Activity: Copy the records exactly, every one of them.

Start of Material for the task

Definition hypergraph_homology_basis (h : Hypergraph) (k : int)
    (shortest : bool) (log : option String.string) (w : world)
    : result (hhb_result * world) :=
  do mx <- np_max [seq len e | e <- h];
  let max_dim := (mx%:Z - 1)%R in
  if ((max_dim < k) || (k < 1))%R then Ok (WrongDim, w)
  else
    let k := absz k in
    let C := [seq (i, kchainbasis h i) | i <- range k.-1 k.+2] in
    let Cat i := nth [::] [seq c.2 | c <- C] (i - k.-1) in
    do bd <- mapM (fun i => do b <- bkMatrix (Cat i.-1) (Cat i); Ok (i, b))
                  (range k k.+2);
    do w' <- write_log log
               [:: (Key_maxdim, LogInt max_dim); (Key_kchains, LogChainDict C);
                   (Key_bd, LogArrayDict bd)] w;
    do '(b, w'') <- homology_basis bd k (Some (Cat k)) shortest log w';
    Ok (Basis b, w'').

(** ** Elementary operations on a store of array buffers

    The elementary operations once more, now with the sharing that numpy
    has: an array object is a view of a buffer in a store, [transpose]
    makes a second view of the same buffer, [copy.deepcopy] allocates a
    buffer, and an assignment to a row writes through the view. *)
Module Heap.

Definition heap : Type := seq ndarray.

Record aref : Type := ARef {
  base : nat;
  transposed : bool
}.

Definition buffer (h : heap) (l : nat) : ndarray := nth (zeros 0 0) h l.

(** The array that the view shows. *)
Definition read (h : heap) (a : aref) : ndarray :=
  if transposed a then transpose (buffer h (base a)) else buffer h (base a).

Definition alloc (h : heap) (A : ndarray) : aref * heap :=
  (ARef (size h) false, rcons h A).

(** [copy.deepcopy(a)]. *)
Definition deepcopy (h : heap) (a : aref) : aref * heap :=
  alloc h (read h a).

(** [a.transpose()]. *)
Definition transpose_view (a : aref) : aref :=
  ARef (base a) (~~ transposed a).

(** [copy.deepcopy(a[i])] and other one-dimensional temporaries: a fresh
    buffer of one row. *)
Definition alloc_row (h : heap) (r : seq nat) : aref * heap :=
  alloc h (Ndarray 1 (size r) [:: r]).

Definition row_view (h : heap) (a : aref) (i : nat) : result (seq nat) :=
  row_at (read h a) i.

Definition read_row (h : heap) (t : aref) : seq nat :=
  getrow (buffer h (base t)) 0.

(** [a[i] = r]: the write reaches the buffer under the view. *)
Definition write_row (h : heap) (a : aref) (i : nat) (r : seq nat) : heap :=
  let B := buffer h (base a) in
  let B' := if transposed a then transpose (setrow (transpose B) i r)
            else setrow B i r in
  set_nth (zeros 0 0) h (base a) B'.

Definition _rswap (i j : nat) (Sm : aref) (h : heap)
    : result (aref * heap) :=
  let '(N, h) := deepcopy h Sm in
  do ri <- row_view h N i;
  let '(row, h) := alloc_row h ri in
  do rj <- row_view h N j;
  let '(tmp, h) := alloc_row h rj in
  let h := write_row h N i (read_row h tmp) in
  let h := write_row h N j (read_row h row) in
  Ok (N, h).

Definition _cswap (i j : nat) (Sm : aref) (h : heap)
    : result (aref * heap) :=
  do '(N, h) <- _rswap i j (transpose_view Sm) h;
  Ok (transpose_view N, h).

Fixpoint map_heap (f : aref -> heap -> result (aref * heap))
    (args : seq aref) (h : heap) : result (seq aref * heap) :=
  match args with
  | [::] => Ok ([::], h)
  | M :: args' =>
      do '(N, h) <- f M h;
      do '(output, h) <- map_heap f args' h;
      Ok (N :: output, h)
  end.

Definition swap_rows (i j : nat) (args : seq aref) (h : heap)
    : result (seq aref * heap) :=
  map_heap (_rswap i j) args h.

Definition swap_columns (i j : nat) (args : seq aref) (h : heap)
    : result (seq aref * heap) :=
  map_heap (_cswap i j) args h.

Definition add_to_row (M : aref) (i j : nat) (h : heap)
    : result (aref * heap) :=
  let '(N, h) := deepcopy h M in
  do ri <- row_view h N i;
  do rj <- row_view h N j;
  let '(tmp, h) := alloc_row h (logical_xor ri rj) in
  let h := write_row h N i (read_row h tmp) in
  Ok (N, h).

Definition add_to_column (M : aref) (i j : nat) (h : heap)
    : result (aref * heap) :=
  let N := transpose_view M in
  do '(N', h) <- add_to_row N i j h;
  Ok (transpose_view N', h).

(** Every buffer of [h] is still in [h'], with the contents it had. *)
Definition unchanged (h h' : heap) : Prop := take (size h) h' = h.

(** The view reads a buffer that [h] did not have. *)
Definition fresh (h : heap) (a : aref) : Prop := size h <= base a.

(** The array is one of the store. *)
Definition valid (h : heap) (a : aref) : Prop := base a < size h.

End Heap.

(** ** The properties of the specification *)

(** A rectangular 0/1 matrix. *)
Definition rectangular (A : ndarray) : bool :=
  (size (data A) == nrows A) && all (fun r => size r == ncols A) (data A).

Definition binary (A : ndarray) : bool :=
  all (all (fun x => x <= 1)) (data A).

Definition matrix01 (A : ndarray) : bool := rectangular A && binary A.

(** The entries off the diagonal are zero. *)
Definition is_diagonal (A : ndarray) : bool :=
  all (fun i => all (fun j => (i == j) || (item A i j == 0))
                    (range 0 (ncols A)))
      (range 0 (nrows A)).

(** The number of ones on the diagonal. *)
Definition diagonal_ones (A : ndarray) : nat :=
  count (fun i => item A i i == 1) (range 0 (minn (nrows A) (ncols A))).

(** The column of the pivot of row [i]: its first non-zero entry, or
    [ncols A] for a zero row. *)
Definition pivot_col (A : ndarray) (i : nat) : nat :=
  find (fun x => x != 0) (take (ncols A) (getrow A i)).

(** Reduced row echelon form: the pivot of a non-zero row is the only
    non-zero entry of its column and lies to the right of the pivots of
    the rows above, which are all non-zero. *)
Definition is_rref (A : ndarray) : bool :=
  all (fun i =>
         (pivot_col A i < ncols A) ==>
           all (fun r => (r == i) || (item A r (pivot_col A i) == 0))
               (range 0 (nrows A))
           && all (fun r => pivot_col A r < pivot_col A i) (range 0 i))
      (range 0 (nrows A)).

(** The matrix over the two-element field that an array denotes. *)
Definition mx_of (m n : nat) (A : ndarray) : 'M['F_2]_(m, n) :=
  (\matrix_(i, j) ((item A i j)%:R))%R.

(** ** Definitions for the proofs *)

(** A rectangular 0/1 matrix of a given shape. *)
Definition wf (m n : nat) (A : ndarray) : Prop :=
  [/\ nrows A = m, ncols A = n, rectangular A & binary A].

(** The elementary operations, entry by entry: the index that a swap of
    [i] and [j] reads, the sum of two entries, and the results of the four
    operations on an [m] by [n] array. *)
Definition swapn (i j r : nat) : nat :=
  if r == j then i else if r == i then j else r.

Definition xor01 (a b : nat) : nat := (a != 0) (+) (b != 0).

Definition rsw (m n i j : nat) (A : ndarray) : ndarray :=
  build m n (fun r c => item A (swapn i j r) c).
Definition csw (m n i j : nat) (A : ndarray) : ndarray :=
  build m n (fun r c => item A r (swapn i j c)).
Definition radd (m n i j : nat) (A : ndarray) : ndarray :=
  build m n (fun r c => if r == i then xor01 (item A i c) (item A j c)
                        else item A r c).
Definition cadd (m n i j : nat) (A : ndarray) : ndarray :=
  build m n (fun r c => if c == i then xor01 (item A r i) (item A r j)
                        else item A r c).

End of Material for the task

Reply:
Definition hypergraph_homology_basis (h : Hypergraph) (k : int)
    (shortest : bool) (log : option String.string) (w : world)
    : result (hhb_result * world) :=
  do mx <- np_max [seq len e | e <- h];
  let max_dim := (mx%:Z - 1)%R in
  if ((max_dim < k) || (k < 1))%R then Ok (WrongDim, w)
  else
    let k := absz k in
    let C := [seq (i, kchainbasis h i) | i <- range k.-1 k.+2] in
    let Cat i := nth [::] [seq c.2 | c <- C] (i - k.-1) in
    do bd <- mapM (fun i => do b <- bkMatrix (Cat i.-1) (Cat i); Ok (i, b))
                  (range k k.+2);
    do w' <- write_log log
               [:: (Key_maxdim, LogInt max_dim); (Key_kchains, LogChainDict C);
                   (Key_bd, LogArrayDict bd)] w;
    do '(b, w'') <- homology_basis bd k (Some (Cat k)) shortest log w';
    Ok (Basis b, w'').

(** ** Elementary operations on a store of array buffers

    The elementary operations once more, now with the sharing that numpy
    has: an array object is a view of a buffer in a store, [transpose]
    makes a second view of the same buffer, [copy.deepcopy] allocates a
    buffer, and an assignment to a row writes through the view. *)
Module Heap.

Definition heap : Type := seq ndarray.

Record aref : Type := ARef {
  base : nat;
  transposed : bool
}.

Definition buffer (h : heap) (l : nat) : ndarray := nth (zeros 0 0) h l.

(** The array that the view shows. *)
Definition read (h : heap) (a : aref) : ndarray :=
  if transposed a then transpose (buffer h (base a)) else buffer h (base a).

Definition alloc (h : heap) (A : ndarray) : aref * heap :=
  (ARef (size h) false, rcons h A).

(** [copy.deepcopy(a)]. *)
Definition deepcopy (h : heap) (a : aref) : aref * heap :=
  alloc h (read h a).

(** [a.transpose()]. *)
Definition transpose_view (a : aref) : aref :=
  ARef (base a) (~~ transposed a).

(** [copy.deepcopy(a[i])] and other one-dimensional temporaries: a fresh
    buffer of one row. *)
Definition alloc_row (h : heap) (r : seq nat) : aref * heap :=
  alloc h (Ndarray 1 (size r) [:: r]).

Definition row_view (h : heap) (a : aref) (i : nat) : result (seq nat) :=
  row_at (read h a) i.

Definition read_row (h : heap) (t : aref) : seq nat :=
  getrow (buffer h (base t)) 0.

(** [a[i] = r]: the write reaches the buffer under the view. *)
Definition write_row (h : heap) (a : aref) (i : nat) (r : seq nat) : heap :=
  let B := buffer h (base a) in
  let B' := if transposed a then transpose (setrow (transpose B) i r)
            else setrow B i r in
  set_nth (zeros 0 0) h (base a) B'.

Definition _rswap (i j : nat) (Sm : aref) (h : heap)
    : result (aref * heap) :=
  let '(N, h) := deepcopy h Sm in
  do ri <- row_view h N i;
  let '(row, h) := alloc_row h ri in
  do rj <- row_view h N j;
  let '(tmp, h) := alloc_row h rj in
  let h := write_row h N i (read_row h tmp) in
  let h := write_row h N j (read_row h row) in
  Ok (N, h).

Definition _cswap (i j : nat) (Sm : aref) (h : heap)
    : result (aref * heap) :=
  do '(N, h) <- _rswap i j (transpose_view Sm) h;
  Ok (transpose_view N, h).

Fixpoint map_heap (f : aref -> heap -> result (aref * heap))
    (args : seq aref) (h : heap) : result (seq aref * heap) :=
  match args with
  | [::] => Ok ([::], h)
  | M :: args' =>
      do '(N, h) <- f M h;
      do '(output, h) <- map_heap f args' h;
      Ok (N :: output, h)
  end.

Definition swap_rows (i j : nat) (args : seq aref) (h : heap)
    : result (seq aref * heap) :=
  map_heap (_rswap i j) args h.

Definition swap_columns (i j : nat) (args : seq aref) (h : heap)
    : result (seq aref * heap) :=
  map_heap (_cswap i j) args h.

Definition add_to_row (M : aref) (i j : nat) (h : heap)
    : result (aref * heap) :=
  let '(N, h) := deepcopy h M in
  do ri <- row_view h N i;
  do rj <- row_view h N j;
  let '(tmp, h) := alloc_row h (logical_xor ri rj) in
  let h := write_row h N i (read_row h tmp) in
  Ok (N, h).

Definition add_to_column (M : aref) (i j : nat) (h : heap)
    : result (aref * heap) :=
  let N := transpose_view M in
  do '(N', h) <- add_to_row N i j h;
  Ok (transpose_view N', h).

(** Every buffer of [h] is still in [h'], with the contents it had. *)
Definition unchanged (h h' : heap) : Prop := take (size h) h' = h.

(** The view reads a buffer that [h] did not have. *)
Definition fresh (h : heap) (a : aref) : Prop := size h <= base a.

(** The array is one of the store. *)
Definition valid (h : heap) (a : aref) : Prop := base a < size h.

End Heap.

(** ** The properties of the specification *)

(** A rectangular 0/1 matrix. *)
Definition rectangular (A : ndarray) : bool :=
  (size (data A) == nrows A) && all (fun r => size r == ncols A) (data A).

Definition binary (A : ndarray) : bool :=
  all (all (fun x => x <= 1)) (data A).

Definition matrix01 (A : ndarray) : bool := rectangular A && binary A.

(** The entries off the diagonal are zero. *)
Definition is_diagonal (A : ndarray) : bool :=
  all (fun i => all (fun j => (i == j) || (item A i j == 0))
                    (range 0 (ncols A)))
      (range 0 (nrows A)).

(** The number of ones on the diagonal. *)
Definition diagonal_ones (A : ndarray) : nat :=
  count (fun i => item A i i == 1) (range 0 (minn (nrows A) (ncols A))).

(** The column of the pivot of row [i]: its first non-zero entry, or
    [ncols A] for a zero row. *)
Definition pivot_col (A : ndarray) (i : nat) : nat :=
  find (fun x => x != 0) (take (ncols A) (getrow A i)).

(** Reduced row echelon form: the pivot of a non-zero row is the only
    non-zero entry of its column and lies to the right of the pivots of
    the rows above, which are all non-zero. *)
Definition is_rref (A : ndarray) : bool :=
  all (fun i =>
         (pivot_col A i < ncols A) ==>
           all (fun r => (r == i) || (item A r (pivot_col A i) == 0))
               (range 0 (nrows A))
           && all (fun r => pivot_col A r < pivot_col A i) (range 0 i))
      (range 0 (nrows A)).

(** The matrix over the two-element field that an array denotes. *)
Definition mx_of (m n : nat) (A : ndarray) : 'M['F_2]_(m, n) :=
  (\matrix_(i, j) ((item A i j)%:R))%R.

(** ** Definitions for the proofs *)

(** A rectangular 0/1 matrix of a given shape. *)
Definition wf (m n : nat) (A : ndarray) : Prop :=
  [/\ nrows A = m, ncols A = n, rectangular A & binary A].

(** The elementary operations, entry by entry: the index that a swap of
    [i] and [j] reads, the sum of two entries, and the results of the four
    operations on an [m] by [n] array. *)
Definition swapn (i j r : nat) : nat :=
  if r == j then i else if r == i then j else r.

Definition xor01 (a b : nat) : nat := (a != 0) (+) (b != 0).

Definition rsw (m n i j : nat) (A : ndarray) : ndarray :=
  build m n (fun r c => item A (swapn i j r) c).
Definition csw (m n i j : nat) (A : ndarray) : ndarray :=
  build m n (fun r c => item A r (swapn i j c)).
Definition radd (m n i j : nat) (A : ndarray) : ndarray :=
  build m n (fun r c => if r == i then xor01 (item A i c) (item A j c)
                        else item A r c).
Definition cadd (m n i j : nat) (A : ndarray) : ndarray :=
  build m n (fun r c => if c == i then xor01 (item A r i) (item A r j)
                        else item A r c).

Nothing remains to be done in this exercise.